Another Block Island reference! I’m sorry I’m talking so much about this darn vacation!! But it will make sense – I PROMISE. When I was there I wanted to order chicken pot pie off of a menu but the woman told me it would take like an HOUR to come out.

We just didn’t have the time.

So, I made a mental note and ordered a chicken sandwich (or was it chili) instead. Then we went to see ‘The Breakers’ – but that’s a whole other story.

When I got home, I went food shopping and saw this little filo cups. I thought how FUN it would be to make mini chicken pot pies – something that you can cook in no time AND could be used for a dinner party as appetizers.

Here’s my recipe. Mind you – I used whatever I had in the fridge. You can add or omit however much you like.

Ingredients: (I don’t measure when I cook – so use more of what you like and less of what you don’t)

  • Filo cups (about 24)
  • 1 celery stalk
  • 1 cup chopped onions – if you like use 1.5 cups
  • 4 cloves minced (I zest it actually) garlic
  • 1/2 cup of chopped sun dried tomato
  • 1/2 can of Campbell’s Cream of Chicken Soup
  • 2 pounds of chicken diced
  • 1/2 cup of heavy cream
  • salt and pepper to taste
  • 2 tablespoons of oil
  • 1 tablespoon of thyme

Brown chicken, thyme, salt and pepper in oil. Remember to cook through because this isn’t something that’s going in the oven.

Set aside once cooked. Reuse pan for veggies.

Next add a little more oil (perhaps another tablespoon) and brown the garlic and onions. About 5 min on medium heat. Then add the chopped sun dried tomatoes, carrots and celery. Salt and Pepper again. These have to cook through and soften because we are just arranging at the end. Cover for a few minutes to help work on the carrots.

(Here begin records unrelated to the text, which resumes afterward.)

(* ===== verification/FrameScheduler.v ===== *)
(** * Sessions: the scheduler of inbound frames (src/src/daemon/invocation/bidi/session_initiator/frame_scheduler.rs)

    The device's end of a session: frames of bidirectional calls are queued per
    call by one actor, under a budget for the session and one per call; other
    frames are handled as they come.  The reader of the session and the actor are
    two threads: the machine below interleaves them at every access to what they
    share, the budget and the channel between them. *)

From Stdlib Require Import String Ascii.
From S2P Require Import Prelude RustStd Text Programs SessionWire Presence.

Open Scope Z_scope.

(** Frames of the protocol: their number, the data of a binary chunk if the frame is
    one, the version of the contract if it establishes the session. *)
Class DownFrames := {
  InvokeBidiDown : Type;
  down_sequence : InvokeBidiDown → Z;
  binary_chunk : InvokeBidiDown → option string;
  session_established : InvokeBidiDown → option Z;
}.

Definition BIDI_FRAMES_PER_CALL : nat := 64.

Inductive SessionFrameScheduleError :=
| ScheduleDispatch (e : error)
| CallSaturated (call_id : Z) (limit : nat)
| SessionSaturated (call_id : Z) (limit : nat)
| ScheduleClosed (call_id : Z).

Section scheduler.
Context {DF : DownFrames}.

Definition bidi_input_call_id (frame : InvokeBidiDown) : option Z :=
  data ← binary_chunk frame;
  match decode_carrier_bidi_input data with
  | Ok (Some input) => Some (cb_call_id input)
  | _ => None
  end.

(** ** The budget *)

(** The free permits of the session and the frames held per call. *)
Record SessionBidiBudget := mk_Budget { bb_global : nat; bb_per_call : gmap Z nat }.
Definition new_budget : SessionBidiBudget := mk_Budget DISPATCH_CHANNEL_CAPACITY ∅.

(** [try_acquire_owned], and the permit given back. *)
Definition try_acquire (b : SessionBidiBudget) : option SessionBidiBudget :=
  match bb_global b with O => None | S n => Some (mk_Budget n (bb_per_call b)) end.
Definition release_global (b : SessionBidiBudget) : SessionBidiBudget := mk_Budget (S (bb_global b)) (bb_per_call b).

(** The second half of [reserve], under the lock. *)
Definition reserve_call (call_id : Z) (b : SessionBidiBudget) : option SessionBidiBudget :=
  let retained := default O (bb_per_call b !! call_id) in
  if (BIDI_FRAMES_PER_CALL <=? retained)%nat then None
  else Some (mk_Budget (bb_global b) (<[call_id := S retained]> (bb_per_call b))).

(** Subtracting from zero panics: [None]. *)
Definition release_call (call_id : Z) (b : SessionBidiBudget) : option SessionBidiBudget :=
  match bb_per_call b !! call_id with
  | None => Some b
  | Some O => None
  | Some (S n) =>
      Some (mk_Budget (bb_global b) (if bool_decide (n = O) then delete call_id (bb_per_call b) else <[call_id := n]> (bb_per_call b)))
  end.

(** ** The machine *)

Record ScheduledBidiFrame := mk_Scheduled { sf_call_id : Z; sf_frame : InvokeBidiDown }.

(** Where the reader is within [route]. *)
Inductive Router :=
| RouterIdle
| RouterInline (frame : InvokeBidiDown)
| RouterAcquired (s : ScheduledBidiFrame)
| RouterReserved (s : ScheduledBidiFrame)
| RouterGiveBack (call_id : Z)
| RouterUnwind (s : ScheduledBidiFrame) (e : SessionFrameScheduleError)
| RouterUnwind2 (e : SessionFrameScheduleError)
| RouterGone.

(** Where the actor is: in [select!], or with a frame that was handled. *)
Inductive Actor :=
| ActorSelect
| ActorHandled (s : ScheduledBidiFrame)
| ActorReleased (s : ScheduledBidiFrame)
| ActorCompleted (s : ScheduledBidiFrame)
| ActorDone
| ActorAborted
| ActorPanicked.

(** What is seen from outside. *)
Inductive SchedEvent :=
| Accepted (s : ScheduledBidiFrame)
| Refused (e : SessionFrameScheduleError)
| Inline (frame : InvokeBidiDown)
| Started (s : ScheduledBidiFrame)
| Finished (s : ScheduledBidiFrame).

Record Sched := mk_Sched {
  sc_budget : SessionBidiBudget;
  sc_channel : list ScheduledBidiFrame;
  sc_sender_alive : bool;
  sc_pending : gmap Z (list ScheduledBidiFrame);
  sc_active : gset Z;
  sc_in_flight : list ScheduledBidiFrame;
  sc_input_closed : bool;
  sc_router : Router;
  sc_actor : Actor;
  sc_trace : list SchedEvent;
}.
Definition spawn_scheduler : Sched := mk_Sched new_budget [] true ∅ ∅ [] false RouterIdle ActorSelect [].

(** The reader: a frame arrives, an inline frame was handled, or the next access
    of [route]. *)
Inductive SchedChoice :=
| Route (frame : InvokeBidiDown)
| InlineDone (result : result error unit)
| RouteStep
| DropScheduler
| TaskAborts
| Recv
| Complete (n : nat) (result : result error unit)
| ActorStep.

Definition set_router (r : Router) (b : SessionBidiBudget) (evs : list SchedEvent) (s : Sched) : Sched :=
  mk_Sched b (sc_channel s) (sc_sender_alive s) (sc_pending s) (sc_active s) (sc_in_flight s) (sc_input_closed s) r (sc_actor s)
    (sc_trace s ++ evs).
Definition set_actor (a : Actor) (b : SessionBidiBudget) (s : Sched) : Sched :=
  mk_Sched b (sc_channel s) (sc_sender_alive s) (sc_pending s) (sc_active s) (sc_in_flight s) (sc_input_closed s) (sc_router s) a
    (sc_trace s).
Definition push_channel (x : ScheduledBidiFrame) (s : Sched) : Sched :=
  mk_Sched (sc_budget s) (sc_channel s ++ [x]) (sc_sender_alive s) (sc_pending s) (sc_active s) (sc_in_flight s) (sc_input_closed s)
    RouterIdle (sc_actor s) (sc_trace s ++ [Accepted x]).

Definition route (frame : InvokeBidiDown) (s : Sched) : Sched :=
  match sc_router s with
  | RouterIdle =>
      match bidi_input_call_id frame with
      | None => set_router (RouterInline frame) (sc_budget s) [Inline frame] s
      | Some call_id =>
          match try_acquire (sc_budget s) with
          | None => set_router RouterIdle (sc_budget s) [Refused (SessionSaturated call_id DISPATCH_CHANNEL_CAPACITY)] s
          | Some b => set_router (RouterAcquired (mk_Scheduled call_id frame)) b [] s
          end
      end
  | _ => s
  end.

Definition route_step (s : Sched) : Sched :=
  match sc_router s with
  | RouterAcquired x =>
      match reserve_call (sf_call_id x) (sc_budget s) with
      | Some b => set_router (RouterReserved x) b [] s
      | None => set_router (RouterGiveBack (sf_call_id x)) (sc_budget s) [] s
      end
  | RouterGiveBack call_id =>
      set_router RouterIdle (release_global (sc_budget s)) [Refused (CallSaturated call_id BIDI_FRAMES_PER_CALL)] s
  | RouterReserved x =>
      (* [try_send]: the receiver lives as long as the actor *)
      match sc_actor s with
      | ActorDone | ActorAborted | ActorPanicked => set_router (RouterUnwind x (ScheduleClosed (sf_call_id x))) (sc_budget s) [] s
      | _ =>
          if (length (sc_channel s) <? DISPATCH_CHANNEL_CAPACITY)%nat then push_channel x s
          else set_router (RouterUnwind x (SessionSaturated (sf_call_id x) DISPATCH_CHANNEL_CAPACITY)) (sc_budget s) [] s
      end
  | RouterUnwind x e =>
      match release_call (sf_call_id x) (sc_budget s) with
      | Some b => set_router (RouterUnwind2 e) b [] s
      | None => set_router RouterGone (sc_budget s) [] s
      end
  | RouterUnwind2 e => set_router RouterIdle (release_global (sc_budget s)) [Refused e] s
  | _ => s
  end.

(** A frame taken from the channel: it is dispatched, or waits behind its call. *)
Definition recv (s : Sched) : Sched :=
  match sc_actor s, sc_input_closed s with
  | ActorSelect, false =>
      match sc_channel s with
      | x :: rest =>
          let started := negb (bool_decide (sf_call_id x ∈ sc_active s)) in
          mk_Sched (sc_budget s) rest (sc_sender_alive s)
            (if started then sc_pending s
             else <[sf_call_id x := default [] (sc_pending s !! sf_call_id x) ++ [x]]> (sc_pending s))
            ({[sf_call_id x]} ∪ sc_active s)
            (if started then sc_in_flight s ++ [x] else sc_in_flight s)
            false (sc_router s) ActorSelect (sc_trace s ++ (if started then [Started x] else []))
      | [] =>
          if sc_sender_alive s then s
          else mk_Sched (sc_budget s) [] false (sc_pending s) (sc_active s) (sc_in_flight s) true (sc_router s)
                 (if bool_decide (sc_in_flight s = []) then ActorDone else ActorSelect) (sc_trace s)
      end
  | _, _ => s
  end.

(** The dispatcher is done with a frame in flight, whatever it answered. *)
Definition complete_frame (n : nat) (s : Sched) : Sched :=
  match sc_actor s, sc_in_flight s !! n with
  | ActorSelect, Some x =>
      mk_Sched (sc_budget s) (sc_channel s) (sc_sender_alive s) (sc_pending s) (sc_active s) (delete n (sc_in_flight s))
        (sc_input_closed s) (sc_router s) (ActorHandled x) (sc_trace s ++ [Finished x])
  | _, _ => s
  end.

(** The permit is dropped, then the next frame of the call is dispatched. *)
Definition actor_step (s : Sched) : Sched :=
  match sc_actor s with
  | ActorHandled x =>
      match release_call (sf_call_id x) (sc_budget s) with
      | Some b => set_actor (ActorReleased x) b s
      | None => set_actor ActorPanicked (sc_budget s) s
      end
  | ActorReleased x => set_actor (ActorCompleted x) (release_global (sc_budget s)) s
  | ActorCompleted x =>
      let queue := default [] (sc_pending s !! sf_call_id x) in
      let next := head queue in
      let in_flight := sc_in_flight s ++ option_list next in
      mk_Sched (sc_budget s) (sc_channel s) (sc_sender_alive s)
        (match tail queue with [] => delete (sf_call_id x) (sc_pending s) | rest => <[sf_call_id x := rest]> (sc_pending s) end)
        (match next with Some _ => sc_active s | None => sc_active s ∖ {[sf_call_id x]} end)
        in_flight (sc_input_closed s) (sc_router s)
        (if sc_input_closed s && bool_decide (in_flight = []) then ActorDone else ActorSelect)
        (sc_trace s ++ (Started <$> option_list next))
  | _ => s
  end.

Now, don’t freak out with this picture. It looks gross. But use a half a can of cream of chicken soup with 1 cup to 1.5 cups of water. Stir until all combined. Add the chicken back into the pan. Heat through for a few minutes.

Now comes the cream to give it that slow cooked home style taste. Add 1/2 cup of heavy cream. I might have put some more… 🙂 Did I mention this isn’t really a diet friendly recipe? Taste it first to make sure everything is soft enough to eat. Those carrots can be tricky.

So truthfully, I warmed the filo cups up prior to stuffing them, but I’m not sure it was worth the effort. I would just bring these down to room temperature before filling.

And enjoy!!!!!

To see more of my ‘Inside the Kitchen’ recipes, click here.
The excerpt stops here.